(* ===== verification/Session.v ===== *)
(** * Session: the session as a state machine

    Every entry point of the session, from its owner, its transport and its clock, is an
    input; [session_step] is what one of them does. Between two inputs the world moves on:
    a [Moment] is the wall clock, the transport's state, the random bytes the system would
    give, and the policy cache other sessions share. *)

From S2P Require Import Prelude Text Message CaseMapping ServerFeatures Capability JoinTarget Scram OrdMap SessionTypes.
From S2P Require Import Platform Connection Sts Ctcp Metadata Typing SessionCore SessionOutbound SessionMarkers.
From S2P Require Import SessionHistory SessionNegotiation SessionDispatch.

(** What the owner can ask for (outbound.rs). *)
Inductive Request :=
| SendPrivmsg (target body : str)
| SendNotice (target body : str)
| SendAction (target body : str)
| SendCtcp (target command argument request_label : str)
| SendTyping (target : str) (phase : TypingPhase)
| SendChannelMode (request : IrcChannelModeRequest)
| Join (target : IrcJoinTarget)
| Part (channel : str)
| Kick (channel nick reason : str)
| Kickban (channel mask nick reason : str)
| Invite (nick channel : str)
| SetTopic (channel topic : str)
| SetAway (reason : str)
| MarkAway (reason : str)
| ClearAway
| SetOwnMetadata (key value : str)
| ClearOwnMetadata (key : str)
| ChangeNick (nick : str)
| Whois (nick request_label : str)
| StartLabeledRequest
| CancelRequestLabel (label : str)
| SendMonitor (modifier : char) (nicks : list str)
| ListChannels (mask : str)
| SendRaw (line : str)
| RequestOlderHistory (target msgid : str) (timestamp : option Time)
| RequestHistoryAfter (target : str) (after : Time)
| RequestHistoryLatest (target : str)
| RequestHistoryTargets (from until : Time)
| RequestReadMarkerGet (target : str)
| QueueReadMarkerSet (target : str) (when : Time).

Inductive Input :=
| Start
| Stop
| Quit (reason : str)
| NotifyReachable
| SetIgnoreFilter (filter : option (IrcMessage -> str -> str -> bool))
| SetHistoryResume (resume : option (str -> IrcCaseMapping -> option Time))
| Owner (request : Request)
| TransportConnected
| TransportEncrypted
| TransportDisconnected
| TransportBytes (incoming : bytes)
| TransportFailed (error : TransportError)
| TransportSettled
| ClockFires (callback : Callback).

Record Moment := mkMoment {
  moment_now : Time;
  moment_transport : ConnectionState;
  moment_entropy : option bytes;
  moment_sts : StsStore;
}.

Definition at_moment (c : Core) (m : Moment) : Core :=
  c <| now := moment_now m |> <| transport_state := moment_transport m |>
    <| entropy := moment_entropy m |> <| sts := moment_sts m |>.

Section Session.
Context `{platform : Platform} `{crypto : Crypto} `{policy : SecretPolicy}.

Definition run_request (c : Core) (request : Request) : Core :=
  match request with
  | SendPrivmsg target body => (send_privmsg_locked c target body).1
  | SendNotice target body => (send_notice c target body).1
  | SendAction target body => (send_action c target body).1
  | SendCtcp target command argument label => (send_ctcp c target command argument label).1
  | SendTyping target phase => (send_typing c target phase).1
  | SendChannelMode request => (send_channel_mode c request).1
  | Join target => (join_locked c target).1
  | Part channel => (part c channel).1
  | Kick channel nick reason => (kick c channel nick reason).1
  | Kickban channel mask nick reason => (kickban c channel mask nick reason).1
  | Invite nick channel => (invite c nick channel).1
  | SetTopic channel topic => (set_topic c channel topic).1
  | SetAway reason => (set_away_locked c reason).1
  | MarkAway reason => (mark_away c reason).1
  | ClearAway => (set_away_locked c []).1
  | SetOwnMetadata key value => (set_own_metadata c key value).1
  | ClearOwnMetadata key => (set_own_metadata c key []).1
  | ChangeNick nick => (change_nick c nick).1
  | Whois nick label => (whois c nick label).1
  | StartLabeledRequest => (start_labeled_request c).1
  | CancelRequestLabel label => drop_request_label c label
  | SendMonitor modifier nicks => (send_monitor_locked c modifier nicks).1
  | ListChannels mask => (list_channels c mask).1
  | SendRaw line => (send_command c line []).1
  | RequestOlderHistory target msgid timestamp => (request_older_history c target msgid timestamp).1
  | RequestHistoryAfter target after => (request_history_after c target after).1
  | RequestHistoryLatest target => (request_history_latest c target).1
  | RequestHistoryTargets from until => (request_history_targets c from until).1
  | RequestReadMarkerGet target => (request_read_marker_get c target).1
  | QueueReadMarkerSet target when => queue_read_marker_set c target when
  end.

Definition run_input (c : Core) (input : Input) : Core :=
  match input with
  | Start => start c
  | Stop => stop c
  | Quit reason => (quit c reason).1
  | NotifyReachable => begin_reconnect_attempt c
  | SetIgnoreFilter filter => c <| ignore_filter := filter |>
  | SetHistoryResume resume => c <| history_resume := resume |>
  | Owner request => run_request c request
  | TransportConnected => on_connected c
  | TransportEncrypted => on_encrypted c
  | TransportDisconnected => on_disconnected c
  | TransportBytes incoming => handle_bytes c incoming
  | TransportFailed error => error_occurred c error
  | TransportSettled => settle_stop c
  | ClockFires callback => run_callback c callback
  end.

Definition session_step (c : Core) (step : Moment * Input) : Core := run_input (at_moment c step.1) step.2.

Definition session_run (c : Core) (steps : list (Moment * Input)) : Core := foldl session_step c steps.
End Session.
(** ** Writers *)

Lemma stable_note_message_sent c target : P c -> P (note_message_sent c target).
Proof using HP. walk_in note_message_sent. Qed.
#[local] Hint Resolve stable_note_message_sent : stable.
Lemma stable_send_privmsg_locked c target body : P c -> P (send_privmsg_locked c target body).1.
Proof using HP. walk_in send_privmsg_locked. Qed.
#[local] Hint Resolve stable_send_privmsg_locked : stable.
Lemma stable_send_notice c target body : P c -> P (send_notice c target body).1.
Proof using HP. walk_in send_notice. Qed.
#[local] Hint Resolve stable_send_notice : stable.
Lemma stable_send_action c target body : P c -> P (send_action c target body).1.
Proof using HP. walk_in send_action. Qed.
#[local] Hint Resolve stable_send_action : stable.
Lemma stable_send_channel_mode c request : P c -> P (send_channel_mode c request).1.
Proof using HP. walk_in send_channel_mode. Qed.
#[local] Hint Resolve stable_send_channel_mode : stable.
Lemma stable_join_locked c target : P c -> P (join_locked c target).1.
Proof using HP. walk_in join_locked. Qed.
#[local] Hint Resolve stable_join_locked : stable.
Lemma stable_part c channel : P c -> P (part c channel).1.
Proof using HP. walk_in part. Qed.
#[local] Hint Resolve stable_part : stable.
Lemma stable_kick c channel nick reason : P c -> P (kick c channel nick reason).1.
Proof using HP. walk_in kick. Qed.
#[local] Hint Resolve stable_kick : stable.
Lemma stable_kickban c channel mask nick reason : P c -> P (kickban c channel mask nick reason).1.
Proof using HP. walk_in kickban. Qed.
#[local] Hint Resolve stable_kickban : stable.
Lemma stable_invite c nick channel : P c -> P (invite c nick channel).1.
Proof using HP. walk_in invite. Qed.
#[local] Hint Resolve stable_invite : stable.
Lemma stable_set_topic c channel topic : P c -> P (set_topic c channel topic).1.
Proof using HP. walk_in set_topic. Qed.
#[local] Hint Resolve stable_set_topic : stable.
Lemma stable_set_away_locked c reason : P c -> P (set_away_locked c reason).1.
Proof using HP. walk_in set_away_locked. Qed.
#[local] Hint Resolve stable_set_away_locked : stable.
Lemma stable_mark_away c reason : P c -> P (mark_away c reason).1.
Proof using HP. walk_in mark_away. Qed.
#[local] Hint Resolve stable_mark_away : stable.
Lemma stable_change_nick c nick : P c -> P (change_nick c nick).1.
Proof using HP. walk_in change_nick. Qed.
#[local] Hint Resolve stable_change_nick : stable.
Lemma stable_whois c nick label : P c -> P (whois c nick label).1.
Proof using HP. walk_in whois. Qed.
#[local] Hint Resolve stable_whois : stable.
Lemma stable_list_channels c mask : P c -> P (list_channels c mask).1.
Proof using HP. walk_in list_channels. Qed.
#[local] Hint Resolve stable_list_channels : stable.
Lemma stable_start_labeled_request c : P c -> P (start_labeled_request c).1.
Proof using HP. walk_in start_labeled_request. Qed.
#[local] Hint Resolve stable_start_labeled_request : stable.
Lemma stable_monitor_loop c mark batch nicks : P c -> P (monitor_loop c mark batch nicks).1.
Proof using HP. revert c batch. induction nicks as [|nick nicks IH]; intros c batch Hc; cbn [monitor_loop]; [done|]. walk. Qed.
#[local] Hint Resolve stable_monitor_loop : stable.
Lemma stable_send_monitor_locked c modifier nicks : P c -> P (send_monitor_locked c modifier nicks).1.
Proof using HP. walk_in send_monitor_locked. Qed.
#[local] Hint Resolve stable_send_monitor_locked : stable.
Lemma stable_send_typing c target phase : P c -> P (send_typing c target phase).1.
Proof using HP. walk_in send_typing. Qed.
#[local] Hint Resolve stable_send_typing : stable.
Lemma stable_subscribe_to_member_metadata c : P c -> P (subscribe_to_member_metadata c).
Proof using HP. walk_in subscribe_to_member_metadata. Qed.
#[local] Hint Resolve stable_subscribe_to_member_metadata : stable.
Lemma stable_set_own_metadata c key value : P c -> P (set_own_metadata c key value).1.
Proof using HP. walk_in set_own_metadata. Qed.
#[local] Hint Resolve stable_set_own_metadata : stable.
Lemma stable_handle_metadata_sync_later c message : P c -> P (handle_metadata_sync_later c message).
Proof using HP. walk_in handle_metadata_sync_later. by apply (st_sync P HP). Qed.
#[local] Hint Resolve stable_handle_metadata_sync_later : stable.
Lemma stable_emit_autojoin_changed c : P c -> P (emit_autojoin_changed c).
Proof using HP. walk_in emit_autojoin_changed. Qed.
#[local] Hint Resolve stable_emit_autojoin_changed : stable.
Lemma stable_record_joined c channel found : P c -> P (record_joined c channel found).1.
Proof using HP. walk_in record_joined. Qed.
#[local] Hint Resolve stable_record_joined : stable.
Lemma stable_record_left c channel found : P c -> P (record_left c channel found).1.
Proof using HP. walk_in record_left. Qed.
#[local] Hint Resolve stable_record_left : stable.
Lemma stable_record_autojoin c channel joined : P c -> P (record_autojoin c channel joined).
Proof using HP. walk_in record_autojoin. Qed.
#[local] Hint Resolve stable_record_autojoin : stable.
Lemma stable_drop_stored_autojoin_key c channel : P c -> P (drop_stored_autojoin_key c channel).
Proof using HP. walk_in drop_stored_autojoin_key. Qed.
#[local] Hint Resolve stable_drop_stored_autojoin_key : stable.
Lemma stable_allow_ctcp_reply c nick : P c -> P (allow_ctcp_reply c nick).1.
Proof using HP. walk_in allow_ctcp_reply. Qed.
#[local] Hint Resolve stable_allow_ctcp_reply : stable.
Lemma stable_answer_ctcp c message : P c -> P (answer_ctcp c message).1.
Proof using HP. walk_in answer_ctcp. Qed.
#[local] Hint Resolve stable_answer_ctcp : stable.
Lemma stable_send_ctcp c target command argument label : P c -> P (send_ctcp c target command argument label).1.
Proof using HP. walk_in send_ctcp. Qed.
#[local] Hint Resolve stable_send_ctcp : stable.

==============================

### Problem to work on
Of the entries listed above, reproduce only the lines starting at the line containing "Definition session_run (c" and ending at the line containing "#[local] Hint Resolve stable_send_action". Include both, exactly as they stand.

### Answer area
Definition session_run (c : Core) (steps : list (Moment * Input)) : Core := foldl session_step c steps.
End Session.
(** ** Writers *)

Lemma stable_note_message_sent c target : P c -> P (note_message_sent c target).
Proof using HP. walk_in note_message_sent. Qed.
#[local] Hint Resolve stable_note_message_sent : stable.
Lemma stable_send_privmsg_locked c target body : P c -> P (send_privmsg_locked c target body).1.
Proof using HP. walk_in send_privmsg_locked. Qed.
#[local] Hint Resolve stable_send_privmsg_locked : stable.
Lemma stable_send_notice c target body : P c -> P (send_notice c target body).1.
Proof using HP. walk_in send_notice. Qed.
#[local] Hint Resolve stable_send_notice : stable.
Lemma stable_send_action c target body : P c -> P (send_action c target body).1.
Proof using HP. walk_in send_action. Qed.
#[local] Hint Resolve stable_send_action : stable.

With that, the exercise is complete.